You just can’t seem to get away from terrorism in Europe,” she wrote back to me. “Did you know I was in London on the day of the 7/7 bombings? And I actually know someone who was injured in the Madrid bombing in 2004.”

She said she was surprised when the Minsk bombing happened – but oddly enough, not scared. Cheerfully, I told her that the fear will probably come later. In the months to come, when things have been quiet on the metro, when you no longer have any second thoughts about going down the escalator and stepping out onto the platform during rush hour, that some latch spring in your mind will suddenly give, and you will become afraid. I told her that it’s important not to fight it. Instead, you let it wash over you like a particularly big wave. You don’t face it headfirst, you duck underneath, relaxing your body as you go. The wave passes. The train comes. People who are not suicide bombers step out onto the platform. You let them pass, then get on in their stead. The train departs.

The seemingly inevitability of terrorism is something that, by contrast, I do want to fight. I don’t want to “be used” to this sort of thing. I want to feel outrage, at the very least – outrage at the nihilism of it all, the stupidity, the horror. Which is why it bothered me to see just how resigned my Minsk acquaintance was already.

I was shocked, but I also had a feeling that something bad was going to happen after December,” she said, referencing the unrest that gripped Belarus following the re-election of authoritarian leader Alexander Lukashenko, and the searches and arrests that followed. “I don’t think I’m the only one.”

In the irrational corners of my own mind, I am afraid sometimes that my native Kiev will be next. Before April 11, such bloodshed didn’t seem at all possible, now I have to wonder. Ukraine is a much more chilled out, laid back place than Belarus, but it’s not as if there aren’t major political and social problems and intrigues – or, for that matter, people who are radically inclined and have an axe to grind. A friend of mine works in the prosecutor general’s office in Kiev, we’ve discussed some of the letters his office receives on a regular basis. Granted, a true terrorist mastermind will probably not announce his or her intentions to law enforcement beforehand, but there is something eerie about folks, most of them sounding merely desperate, talking about stockpiling weapons and making Molotov cocktails.

We always drive out to the address and check these guys out, of course,” my friend tells me.

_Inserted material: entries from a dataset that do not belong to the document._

(* ===================================================================== *)
(** ** Python's [round(x, ndigits)] on a real number *)
(* ===================================================================== *)

(** Nearest integer, ties to the even one. *)
Definition round_half_even (x : R) : Z :=
  let f := Zfloor x in
  let r := (x - IZR f)%R in
  if Rlt_dec r (1 / 2) then f
  else if Rlt_dec (1 / 2) r then (f + 1)%Z
  else if Z.even f then f else (f + 1)%Z.

Definition py_round (x : R) (ndigits : nat) : R :=
  (IZR (round_half_even (x * 10 ^ ndigits)) / 10 ^ ndigits)%R.

(* ===================================================================== *)
(** ** profiler.py *)
(* ===================================================================== *)

Module profiler.
Local Open Scope R_scope.

Definition _DEG_PER_M_LAT : R := 1 / 111320.
Definition _DEG_PER_M_LON : R :=
  1 / (111320 * cos (grid.radians (2844 / 100))).
Definition _LAT_MARGIN : R := config.MAX_INFLUENCE_M * _DEG_PER_M_LAT * (11 / 10).
Definition _LON_MARGIN : R := config.MAX_INFLUENCE_M * _DEG_PER_M_LON * (11 / 10).

Definition _gaussian_decay (d sigma : R) : R :=
  exp (- (d * d) / (2 * sigma * sigma)).

Definition _popularity_factor (user_ratings_total : option N) : R :=
  match user_ratings_total with
  | None => 1
  | Some 0%N => 1
  | Some c => 1 + ln (1 + IZR (Z.of_N c))
  end.

(** The first type that is a key of [config.TYPE_IMPORTANCE]. *)
Definition _primary_type (types : list string) : option string :=
  find (fun t => pydict.mem config.TYPE_IMPORTANCE t) types.

Record nearest_entry := mk_nearest_entry {
  ne_place_id : string;
  ne_name : string;
  ne_type : string;
  ne_distance_m : R
}.

Record poi_summary_t := mk_poi_summary {
  nearest : list nearest_entry;
  counts : pydict.dict nat
}.

Record audience_t := mk_audience {
  age_profile : pydict.dict R;
  interests : pydict.dict R;
  footfall_proxy : R;
  confidence : R
}.

Record profile := mk_profile {
  grid_point_id : string;
  p_lat : R;
  p_lon : R;
  poi_summary : poi_summary_t;
  geographic_attributes : list string;
  audience : audience_t;
  sigma_m : R;
  max_influence_m : R
}.

(** [nearby_pois.sort(key=lambda x: x[1])]: a stable ascending sort. *)
Fixpoint insert_by_distance (x : POI.t * R) (l : list (POI.t * R))
    : list (POI.t * R) :=
  match l with
  | [] => [x]
  | y :: l' =>
      if Rle_dec (snd x) (snd y) then x :: l
      else y :: insert_by_distance x l'
  end.

Definition sort_by_distance (l : list (POI.t * R)) : list (POI.t * R) :=
  fold_right insert_by_distance [] l.

(** [_primary_type(types) or (types[0] if types else "unknown")] *)
Definition display_type (types : list string) : string :=
  let fallback := match types with t :: _ => t | [] => "unknown"%string end in
  match _primary_type types with
  | Some t => if truthy t then t else fallback
  | None => fallback
  end.

Definition nearest_of (x : POI.t * R) : nearest_entry :=
  {| ne_place_id := POI.place_id (fst x);
     ne_name := POI.name (fst x);
     ne_type := display_type (POI.types (fst x));
     ne_distance_m := py_round (snd x) 1 |}.

(** [ptype = _primary_type(...)] followed by [if ptype:] / [if not ptype:] *)
Definition weighting_type (types : list string) : option string :=
  match _primary_type types with
  | Some t => if truthy t then Some t else None
  | None => None
  end.

Definition count_step (counts : pydict.dict nat) (x : POI.t * R)
    : pydict.dict nat :=
  match weighting_type (POI.types (fst x)) with
  | Some ptype => pydict.add_to Nat.add 0%nat counts ptype 1%nat
  | None => counts
  end.

(** The accumulators of the weighting loop. *)
Record scores := mk_scores {
  age_scores : pydict.dict R;
  interest_scores : pydict.dict R;
  footfall_total : R;
  total_influence : R;
  landuse_scores : pydict.dict R
}.

Definition empty_scores : scores :=
  {| age_scores := []; interest_scores := []; footfall_total := 0;
     total_influence := 0; landuse_scores := [] |}.

(** [for k, w in table.items(): acc[k] += base_weight * w] *)
Definition fan_out (base_weight : R) (table : pydict.dict R)
    (acc : pydict.dict R) : pydict.dict R :=
  fold_left (fun a kw => pydict.add_to Rplus 0 a (fst kw) (base_weight * snd kw))
    table acc.

Definition score_step (s : scores) (x : POI.t * R) : scores :=
  match weighting_type (POI.types (fst x)) with
  | None => s
  | Some ptype =>
      let decay := _gaussian_decay (snd x) config.SIGMA_M in
      let importance := default 1 (pydict.get config.TYPE_IMPORTANCE ptype) in
      let pop := _popularity_factor (POI.user_ratings_total (fst x)) in
      let base_weight := importance * decay * pop in
      {| total_influence := total_influence s + base_weight;
         footfall_total := footfall_total s + pop * decay;
         age_scores :=
           fan_out base_weight
             (default [] (pydict.get config.TYPE_TO_AGE_WEIGHTS ptype))
             (age_scores s);
         interest_scores :=
           fan_out base_weight
             (default [] (pydict.get config.TYPE_TO_INTEREST_WEIGHTS ptype))
             (interest_scores s);
         landuse_scores :=
           pydict.add_to Rplus 0 (landuse_scores s)
             (default "other"%string (pydict.get config.TYPE_TO_LANDUSE ptype))
             base_weight |}
  end.

(** [sum(scores.values())] *)
Definition sum_values (d : pydict.dict R) : R :=
  fold_left Rplus (pydict.values d) 0.

Definition normalize (d : pydict.dict R) : pydict.dict R :=
  let total := sum_values d in
  if Req_dec_T total 0 then map (fun kv => (fst kv, 0)) d
  else map (fun kv => (fst kv, py_round (snd kv / total) 2)) d.

(** [sorted(landuse_scores, key=landuse_scores.get, reverse=True)]: a
    stable sort of the keys by descending score. *)
Fixpoint insert_by_score (x : string * R) (l : list (string * R))
    : list (string * R) :=
  match l with
  | [] => [x]
  | y :: l' =>
      if Rle_dec (snd y) (snd x) then x :: l
      else y :: insert_by_score x l'
  end.

Definition sorted_desc (d : pydict.dict R) : list string :=
  map fst (fold_right insert_by_score [] d).

Definition compute_profile (grid_point : grid.GridPoint)
    (nearby_pois : list (POI.t * R)) : profile :=
  let sorted := sort_by_distance nearby_pois in
  let nearest_list := map nearest_of (firstn 10 sorted) in
  let counts := fold_left count_step sorted [] in
  let s := fold_left score_step sorted empty_scores in
  let age_profile :=
    pydict.update (pydict.from_keys config.AGE_BUCKETS 0)
      (normalize (age_scores s)) in
  let interests :=
    pydict.update (pydict.from_keys config.INTEREST_CATEGORIES 0)
      (normalize (interest_scores s)) in
  let footfall_proxy :=
    if Rlt_dec 0 (footfall_total s)
    then py_round (Rmin 1 (footfall_total s / 20)) 2 else 0 in
  let confidence :=
    if Rlt_dec 0 (total_influence s)
    then py_round (Rmin 1 (total_influence s / 15)) 2 else 0 in
  let geo_attrs :=
    match landuse_scores s with
    | [] => []
    | _ => firstn 3 (sorted_desc (landuse_scores s))
    end in
  {| grid_point_id := grid.id grid_point;
     p_lat := grid.lat grid_point;
     p_lon := grid.lon grid_point;
     poi_summary := {| nearest := nearest_list; counts := counts |};
     geographic_attributes := geo_attrs;
     audience := {| age_profile := age_profile; interests := interests;
                    footfall_proxy := footfall_proxy;
                    confidence := confidence |};
     sigma_m := config.SIGMA_M;
     max_influence_m := config.MAX_INFLUENCE_M |}.

(** The candidate loop of [compute_all_profiles] for one grid point:
    coarse bounding-box test, then the haversine test. *)
Definition candidate_step (gp_lat gp_lon : R)
    (candidates : list (POI.t * R)) (p : POI.t) : list (POI.t * R) :=
  if Rle_dec (Rabs (POI.lat p - gp_lat)) _LAT_MARGIN then
    if Rle_dec (Rabs (POI.lon p - gp_lon)) _LON_MARGIN then
      let d := grid.haversine gp_lat gp_lon (POI.lat p) (POI.lon p) in
      if Rle_dec d config.MAX_INFLUENCE_M then candidates ++ [(p, d)]
      else candidates
    else candidates
  else candidates.

Definition candidates_for (gp : grid.GridPoint) (all_pois : list POI.t)
    : list (POI.t * R) :=
  fold_left (candidate_step (grid.lat gp) (grid.lon gp)) all_pois [].

(** The profiles [compute_all_profiles] hands to the database, in grid
    order. *)
Definition compute_all_profiles (grid_points : list grid.GridPoint)
    (all_pois : list POI.t) : list profile :=
  map (fun gp => compute_profile gp (candidates_for gp all_pois)) grid_points.

(** *** The batched writes of [compute_all_profiles] *)

(** The tuple appended to [batch] for one grid point, which
    [_flush_batch] passes to [db.upsert_profile]. *)
Record profile_row := mk_profile_row {
  row_grid_point_id : string;
  row_geo_attrs : list string;
  row_audience : audience_t;
  row_poi_summary : poi_summary_t
}.

Definition BATCH_SIZE : nat := 500.

Definition batch_row (gp : grid.GridPoint) (all_pois : list POI.t)
    : profile_row :=
  let profile := compute_profile gp (candidates_for gp all_pois) in
  {| row_grid_point_id := grid.id gp;
     row_geo_attrs := geographic_attributes profile;
     row_audience := audience profile;
     row_poi_summary := poi_summary profile |}.
Lemma render_grid (pixels : list (list Z)) (scale w : Z) :
  let f := fun X Y =>
    palette_color (nth (Z.to_nat (X / scale))
                       (nth (Z.to_nat (Y / scale)) pixels []) 0) in
  0 <= scale -> Forall (fun row => len row = w) pixels ->
  exists img,
    create_sprite_image pixels scale = Ok img /\
    painted ((match pixels with [] => 0 | _ :: _ => w end) * scale)
            (len pixels * scale) f img
            (fun a b => exists yr, In yr (enumerate pixels 0) /\
                                   row_region scale (fst yr) (snd yr) a b).
Proof.
  intros f Hs Hrect. unfold create_sprite_image.
  set (W := (match pixels with [] => 0 | _ :: _ => w end) * scale).
  assert (EW : (match pixels with [] => 0 | row0 :: _ => len row0 end) * scale = W).
  { subst W. destruct pixels as [|row0 rest]; [reflexivity|].
    inversion Hrect; subst. reflexivity. }
  rewrite EW.
  assert (HW : 0 <= W).
  { subst W. destruct pixels as [|row0 rest]; [lia|].
    inversion Hrect as [|? ? Hl _]; subst. pose proof (len_nonneg row0). nia. }
  assert (HH : 0 <= len pixels * scale) by (pose proof (len_nonneg pixels); nia).
  unfold Image_new.
  destruct (Z.ltb_spec W 0); [lia|].
  destruct (Z.ltb_spec (len pixels * scale) 0); [lia|].
  cbn [orb rbind].
  assert (Hp0 : painted W (len pixels * scale) f
                  (Image W (len pixels * scale) (fun _ _ => (0, 0, 0)))
                  (fun _ _ => False)).
  { repeat split. intros a b []. }
  destruct (for_each_painted W (len pixels * scale) f
              (fun img '(y, row) =>
                 for_each (enumerate row 0) (fun img '(x, color_idx) =>
                   rgb <~ getitem VGA_PALETTE (color_idx mod 16) ;;
                   for_each (range scale) (fun img sy =>
                     for_each (range scale) (fun img sx =>
                       putpixel img (x * scale + sx) (y * scale + sy) rgb) img) img) img)
              (fun yr => row_region scale (fst yr) (snd yr))
              (enumerate pixels 0)) with (img := Image W (len pixels * scale) (fun _ _ => (0, 0, 0))) (R := fun (_ _ : Z) => False)
    as (img & E & Hp); [|exact Hp0|].
  - intros [y row] Hin img1 R1 Hp1. cbn [fst snd].
    apply enumerate_In0 in Hin. destruct Hin as [Hy Hrow].
    assert (Hne : W = w * scale).
    { subst W. destruct pixels; [|reflexivity].
      change (len (@nil (list Z))) with 0 in Hy. lia. }
    rewrite Hne in *.
    apply (render_row pixels scale w y row); auto.
    rewrite Forall_forall in Hrect. apply Hrect.
    now apply nth_error_In in Hrow.
  - exists img. split; [exact E|].
    apply (painted_weaken _ _ _ _ _ _ Hp). intros a b H'. now right.
Qed.
(** The distance test of the specification for one obstacle: it is active,
    its mesh is in the scene, and the distance from the player to the mesh
    is below the sum of the two radii. *)
Definition overlaps (group : Group) (nemoPosition : Vector3.t)
    (nemoRadius : R) (obstacle : Obstacle.t) : Prop :=
  Obstacle.active obstacle = true
  /\ exists obstaclePosition,
       group (Obstacle.id obstacle) = Some obstaclePosition
       /\ Vector3.distanceTo nemoPosition obstaclePosition
          < nemoRadius
            + collisionRadius (obstacleConfigs (Obstacle.type obstacle)).

(** The same test as a boolean. *)
Definition overlapsb (group : Group) (nemoPosition : Vector3.t)
    (nemoRadius : R) (obstacle : Obstacle.t) : bool :=
  Obstacle.active obstacle
  && match group (Obstacle.id obstacle) with
     | Some obstaclePosition =>
         Rltb (Vector3.distanceTo nemoPosition obstaclePosition)
              (nemoRadius
               + collisionRadius (obstacleConfigs (Obstacle.type obstacle)))
     | None => false
     end.

(** A player at the origin with scale 1, and a scene in which every
    obstacle mesh sits at the origin too. *)
Definition nemoAtOrigin : Nemo := mkNemo (Vector3.mk 0 0 0) 1.

Definition playingProps : Props := mkProps 0 true (Some nemoAtOrigin).

Definition allAtOrigin : Group := fun _ => Some (Vector3.mk 0 0 0).

Definition obstacleOf (id : nat) (type : ObstacleType) (pos : Vector3.t)
  : Obstacle.t :=
  Obstacle.mk id type pos
    (cfg_scale (obstacleConfigs type)) (Vector3.mk 0 0 0)
    GAME_SETTINGS.INITIAL_SPEED true (obstacleColors type) 0
    (movement (obstacleConfigs type))
    (orZero (cfg_amplitude (obstacleConfigs type)))
    (orZero (cfg_frequency (obstacleConfigs type))).

(** Two concrete frames at score 0: in the first the scene holds no obstacle
    mesh yet, in the second every obstacle has one. *)
Definition noMeshes : Group := fun _ => None.

Definition firstFrame : Frame :=
  mkFrame playingProps (Some noMeshes) 5000 (fun _ => 0) 0 (1 / 60).

Definition secondFrame : Frame :=
  mkFrame playingProps (Some allAtOrigin) 5016 (fun _ => 0) (1 / 60) (1 / 60).

(** The number of [onCollision()] calls made by each of a series of
    frames. *)
Fixpoint frameCalls (frames : list Frame) (st : State) : list nat :=
  match frames with
  | [] => []
  | f :: rest =>
      snd (useFrame f st) :: frameCalls rest (fst (useFrame f st))
  end.

(** The identifiers of the obstacles held. *)
Definition ids (st : State) : list nat := map Obstacle.id (obstacles st).

(** What every reachable state satisfies: identifiers are below the
    counter and distinct, and every obstacle held is active. *)
Definition Invariant (st : State) : Prop :=
  Forall (fun o => (Obstacle.id o < obstacleCounterRef st)%nat
                   /\ Obstacle.active o = true) (obstacles st)
  /\ NoDup (ids st).

(** An identifier that has been handed out and is no longer held stays
    away: later obstacles get larger identifiers. *)
Definition Gone (i : nat) (st : State) : Prop :=
  Invariant st /\ (i < obstacleCounterRef st)%nat /\ ~ In i (ids st).

End ObstacleSpec.

(* ================================================================= *)
(** ** The rest of the game-state context                             *)
(* ================================================================= *)

(** [handleCollision], [endGame], [startGame], [togglePause],
    [goToMainMenu], [dismissDifficultyNotification], the keyboard handler
    and the score effect of [GameStateProvider], on the cells of
    [GameState.State]. *)
Module GameSession.

Import GameState.
Local Open Scope Q_scope.

Definition setGameStatus (status : GameStatus) (st : State) : State :=
  mkState status (score st) (highScore st) (gameParameters st)
    (showDifficultyNotification st) (difficultyName st)
    (previousScoreRef st) (notifications st).

(** [handleCollision]: end the game; [if (score > highScore)
    setHighScore(score)]. *)
Definition handleCollision (st : State) : State :=
  mkState gameOver (score st)
    (if LevelTable.Qltb (highScore st) (score st)
     then score st else highScore st)
    (gameParameters st)
    (showDifficultyNotification st) (difficultyName st)
    (previousScoreRef st) (notifications st).

(** [endGame] has the same body. *)
Definition endGame (st : State) : State := handleCollision st.

(** [togglePause]: [prev === 'playing' ? 'paused' : 'playing']. *)
Definition togglePause (st : State) : State :=
  setGameStatus
    (if GameStatus_eqb (gameStatus st) playing then paused else playing) st.

Definition goToMainMenu (st : State) : State := setGameStatus menu st.

Definition dismissDifficultyNotification (st : State) : State :=
  mkState (gameStatus st) (score st) (highScore st) (gameParameters st)
    false (difficultyName st) (previousScoreRef st) (notifications st).

Section Levels.

Variable difficultyLevels : list DifficultyLevel.t.

(** [startGame]: [setScore(0); previousScoreRef.current = 0;
    updateDifficulty(0); setGameStatus('playing')]. *)
Definition startGame (st : State) : option State :=
  match
    updateDifficulty difficultyLevels 0
      (mkState (gameStatus st) 0 (highScore st) (gameParameters st)
         (showDifficultyNotification st) (difficultyName st)
         0 (notifications st))
  with
  | Some st' => Some (setGameStatus playing st')
  | None => None
  end.

(** The effect [if (isPlaying) updateDifficulty(score)], run after the
    score or the status has changed. *)
Definition scoreEffect (st : State) : option State :=
  if isPlaying st then updateDifficulty difficultyLevels (score st) st
  else Some st.

(** The key codes [handleKeyDown] looks at, as far as they touch the cells
    modelled here ([KeyI] and the backquote toggle other cells). *)
Inductive KeyCode : Type := Space | Escape | OtherKey.

Definition handleKeyDown (code : KeyCode) (st : State) : option State :=
  match code with
  | Space =>
      match gameStatus st with
      | menu => startGame st
      | playing | paused => Some (togglePause st)
      | gameOver => Some (goToMainMenu st)
      end
  | Escape =>
      match gameStatus st with
      | playing => Some (togglePause st)
      | paused | gameOver => Some (goToMainMenu st)
      | menu => Some st
      end
  | OtherKey => Some st
  end.

(** The calls the context offers to the rest of the application. *)
Inductive Action : Type :=
| KeyDown (code : KeyCode)
| StartGame
| EndGame
| HandleCollision
| TogglePause
| GoToMainMenu
| SetScore (baseScoreIncrease : Q)
| ScoreEffect
| DismissDifficultyNotification.

Definition act (st : State) (a : Action) : option State :=
  match a with
  | KeyDown code => handleKeyDown code st
  | StartGame => startGame st
  | EndGame => Some (endGame st)
  | HandleCollision => Some (handleCollision st)
  | TogglePause => Some (togglePause st)
  | GoToMainMenu => Some (goToMainMenu st)
  | SetScore base => Some (setScoreWithMultiplier base st)
  | ScoreEffect => scoreEffect st
  | DismissDifficultyNotification => Some (dismissDifficultyNotification st)
  end.

Fixpoint runActions (actions : list Action) (st : State) : option State :=
  match actions with
  | [] => Some st
  | a :: rest =>
      match act st a with
      | Some st' => runActions rest st'
      | None => None
      end
  end.

(** The cells as [useState] initialises them; [None] where
    [calculateGameParameters(0)] throws. *)
Definition initialState : option State :=
  match DifficultyManager.calculateGameParameters difficultyLevels 0 with
  | Some params =>
      Some (mkState menu 0 0 params false
              (DifficultyManager.getDifficultyName 0) 0 [])
  | None => None
  end.

End Levels.

(** The base increase an action passes to the score setter, if any. *)
Definition baseOf (a : Action) : Q :=
  match a with SetScore base => base | _ => 0 end.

“Do you ever arrest any of them?”

“Rarely. They are to be pitied.”

Pity and mercy – these are the things that are entirely absent on days such as April 11 and March 29. They are like little vortexes of something we often refer to as inhumanity, but that which may be one of the most human qualities after all – irrational destruction. Irrational destruction happens on a small scale, it happens on a big scale, and then it happens on a really vivid scale – which is what such attacks are all about. “There, I’ve punched a hole in the fabric of our collective dimension. Look upon it and despair.”

Well, fuck you buddy. And not in the good sense, either.

Seriously, what else can you say in the face of terror?